Both Michael and Peter are graduates of Rockhurst University,
and have given lectures, exhibits, tours, and educational
seminars relating to Ireland since 1984.

Peter Reilly Adams
Hedge School Instructor
Peter  traces his roots to the County Fermanagh and County
Cavan. Growing up in the City of New York and influenced by
the Irish neighborhoods, he was educated in Catholic Schools
all his life and was a member of the Augustinian Recollect
Order. Now in Kansas City, Kansas, he has a Bacholar
Degree in  Philosophy, Theology and History and Masters
in Liberal Arts and Public Administration
He has taught at every level of education over the past 40
years and served as Assistant to the Mayor in Kansas City.
He was the host of the Irish Radio show, Celtic Crossings
and has led tours to Ireland for 23 years.
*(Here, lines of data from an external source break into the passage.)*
(** [self] with another target actor and another [explore_noise_std]. *)
Definition with_actor_target (self : AgentTD3.t) (target : Actor.t) (noise : Q) : AgentTD3.t :=
  {| AgentTD3.base := AgentTD3.base self;
     AgentTD3.update_freq := AgentTD3.update_freq self;
     AgentTD3.num_ensembles := AgentTD3.num_ensembles self;
     AgentTD3.policy_noise_std := AgentTD3.policy_noise_std self;
     AgentTD3.explore_noise_std := noise;
     AgentTD3.act := AgentTD3.act self;
     AgentTD3.cri := AgentTD3.cri self;
     AgentTD3.act_target := target;
     AgentTD3.cri_target := AgentTD3.cri_target self;
     AgentTD3.act_optimizer := AgentTD3.act_optimizer self;
     AgentTD3.cri_optimizer := AgentTD3.cri_optimizer self |}.

(** The parts of the agent that an update reads. *)
Definition same_but_actor_target (a b : AgentTD3.t) : Prop :=
  AgentTD3.base a = AgentTD3.base b /\
  AgentTD3.update_freq a = AgentTD3.update_freq b /\
  AgentTD3.policy_noise_std a = AgentTD3.policy_noise_std b /\
  AgentTD3.act a = AgentTD3.act b /\
  AgentTD3.cri a = AgentTD3.cri b /\
  AgentTD3.cri_target a = AgentTD3.cri_target b /\
  AgentTD3.act_optimizer a = AgentTD3.act_optimizer b /\
  AgentTD3.cri_optimizer a = AgentTD3.cri_optimizer b.

Lemma delayed_actor_update_frame (self : AgentTD3.t) (target : Actor.t) (noise : Q)
    (batch : Batch.t) (update_t : obj) :
  fst (AgentTD3.delayed_actor_update (with_actor_target self target noise) batch update_t)
  = fst (AgentTD3.delayed_actor_update self batch update_t) /\
  same_but_actor_target
    (snd (AgentTD3.delayed_actor_update (with_actor_target self target noise) batch update_t))
    (snd (AgentTD3.delayed_actor_update self batch update_t)).
Proof.
  unfold AgentTD3.delayed_actor_update. simpl.
  destruct (mod_ (int_value update_t) (AgentTD3.update_freq self)) as [r | e].
  - destruct (r =? 0)%Z.
    + destruct optimizer_backward as [optimizer act']. simpl. repeat split.
    + simpl. repeat split.
  - simpl. repeat split.
Qed.

(** X19.  The update methods of [AgentTD3] never read the target of the
    actor nor the agent's [explore_noise_std]: with another target actor and
    another noise setting, a call returns the same objectives, leaves the
    same buffer and random source, and the same actor, critic, critic target
    and optimizers.  The action of the target is drawn from the actor
    itself, and the target of the actor is only written. *)
Theorem update_never_reads_actor_target (update : Loop.method) (self : AgentTD3.t)
    (target : Actor.t) (noise : Q) (buffer : Buffer) (g : Rng) (batch_size : nat)
    (update_t : obj) :
  Loop.is_update_method update ->
  let r := update self buffer g batch_size update_t in
  let r' := update (with_actor_target self target noise) buffer g batch_size update_t in
  fst r' = fst r /\
  snd (fst (snd r')) = snd (fst (snd r)) /\
  snd (snd r') = snd (snd r) /\
  same_but_actor_target (fst (fst (snd r'))) (fst (fst (snd r))).
Proof.
  intros [-> | ->] r r'; unfold r, r'.
  - unfold AgentTD3._update_objectives_raw.
    destruct (isinstance_int update_t); [|simpl; repeat split].
    destruct (sample buffer batch_size) as [batch buffer']. simpl AgentTD3.act.
    simpl AgentTD3.policy_noise_std.
    destruct (Actor.get_action (AgentTD3.act self) (Batch.next_state batch)
                (AgentTD3.policy_noise_std self) g) as [next_action g'].
    change (AgentTD3.q_label (with_actor_target self target noise) batch next_action)
      with (AgentTD3.q_label self batch next_action).
    set (label := AgentTD3.q_label self batch next_action).
    change (AgentTD3.obj_critic_raw (with_actor_target self target noise) batch label)
      with (AgentTD3.obj_critic_raw self batch label).
    simpl AgentTD3.cri_optimizer. simpl AgentTD3.cri.
    destruct (optimizer_backward (AgentTD3.cri_optimizer self) (AgentTD3.cri self)
                (AgentTD3.obj_critic_raw self batch label)) as [optimizer cri'].
    simpl AgentTD3.cri_target. simpl AgentTD3.base.
    set (cri_target := soft_update (AgentTD3.cri_target self) cri'
                         (AgentBase.soft_update_tau (AgentTD3.base self))).
    change (AgentTD3.with_critic (with_actor_target self target noise) cri' cri_target
              optimizer)
      with (with_actor_target (AgentTD3.with_critic self cri' cri_target optimizer)
              target noise).
    destruct (delayed_actor_update_frame
                (AgentTD3.with_critic self cri' cri_target optimizer) target noise batch
                update_t) as [Hf Hs].
    destruct (AgentTD3.delayed_actor_update
                (with_actor_target (AgentTD3.with_critic self cri' cri_target optimizer)
                   target noise) batch update_t) as [ra sa].
    destruct (AgentTD3.delayed_actor_update
                (AgentTD3.with_critic self cri' cri_target optimizer) batch update_t)
      as [rb sb].
    simpl in Hf, Hs. subst rb. destruct ra; simpl; repeat split; apply Hs.
  - unfold AgentTD3._update_objectives_per.
    destruct (isinstance_int update_t); [|simpl; repeat split].
    destruct (sample_for_per buffer batch_size) as [per buffer']. simpl AgentTD3.act.
    simpl AgentTD3.policy_noise_std.
    set (batch := PerBatch.batch per).
    destruct (Actor.get_action (AgentTD3.act self) (Batch.next_state batch)
                (AgentTD3.policy_noise_std self) g) as [next_action g'].
    change (AgentTD3.q_label (with_actor_target self target noise) batch next_action)
      with (AgentTD3.q_label self batch next_action).
    set (label := AgentTD3.q_label self batch next_action).
    change (AgentTD3.obj_critic_per (with_actor_target self target noise) batch label)
      with (AgentTD3.obj_critic_per self batch label).
    change (AgentTD3.td_error (with_actor_target self target noise))
      with (AgentTD3.td_error self).
    simpl AgentTD3.cri_optimizer. simpl AgentTD3.cri.
    destruct (optimizer_backward (AgentTD3.cri_optimizer self) (AgentTD3.cri self)
                (AgentTD3.obj_critic_per self batch label (PerBatch.is_weight per)))
      as [optimizer cri'].
    simpl AgentTD3.cri_target. simpl AgentTD3.base.
    set (cri_target := soft_update (AgentTD3.cri_target self) cri'
                         (AgentBase.soft_update_tau (AgentTD3.base self))).
    change (AgentTD3.with_critic (with_actor_target self target noise) cri' cri_target
              optimizer)
      with (with_actor_target (AgentTD3.with_critic self cri' cri_target optimizer)
              target noise).
    destruct (delayed_actor_update_frame
                (AgentTD3.with_critic self cri' cri_target optimizer) target noise batch
                update_t) as [Hf Hs].
    destruct (AgentTD3.delayed_actor_update
                (with_actor_target (AgentTD3.with_critic self cri' cri_target optimizer)
                   target noise) batch update_t) as [ra sa].
    destruct (AgentTD3.delayed_actor_update
                (AgentTD3.with_critic self cri' cri_target optimizer) batch update_t)
      as [rb sb].
    simpl in Hf, Hs. subst rb. destruct ra; simpl; repeat split; apply Hs.
Qed.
He is a noted
musician and a talented vocalist.

Michael C. O’Laughlin
Poor Scholar

Mike O’Laughlin is the founder of the hedge school on the web,
and is the leading author and publisher of Irish Works
in the field of Irish Families, Genealogy and History.

About Mike

Mike is the worlds most published author in his field, with over 40 books, 700 articles, two newsletters, a blog, 200 podcasts and 170 videos. He also publishes rare books like "The Annals of Ireland by the Four Masters" and Keatings "History of Ireland". Mike also sings in the Irish (Gaeilge) Language, with 3 albums to his credit. Mike descends from the O’Loughlins of Kilfenora, County Clare, and the O’Donahues of Glenflesk, County Kerry and also bears Sullivan, Buckley, Kilmartin, Llewellyn and Kelliher roots. He has led tours to Ireland and maintains a 3,000 volume Irish library.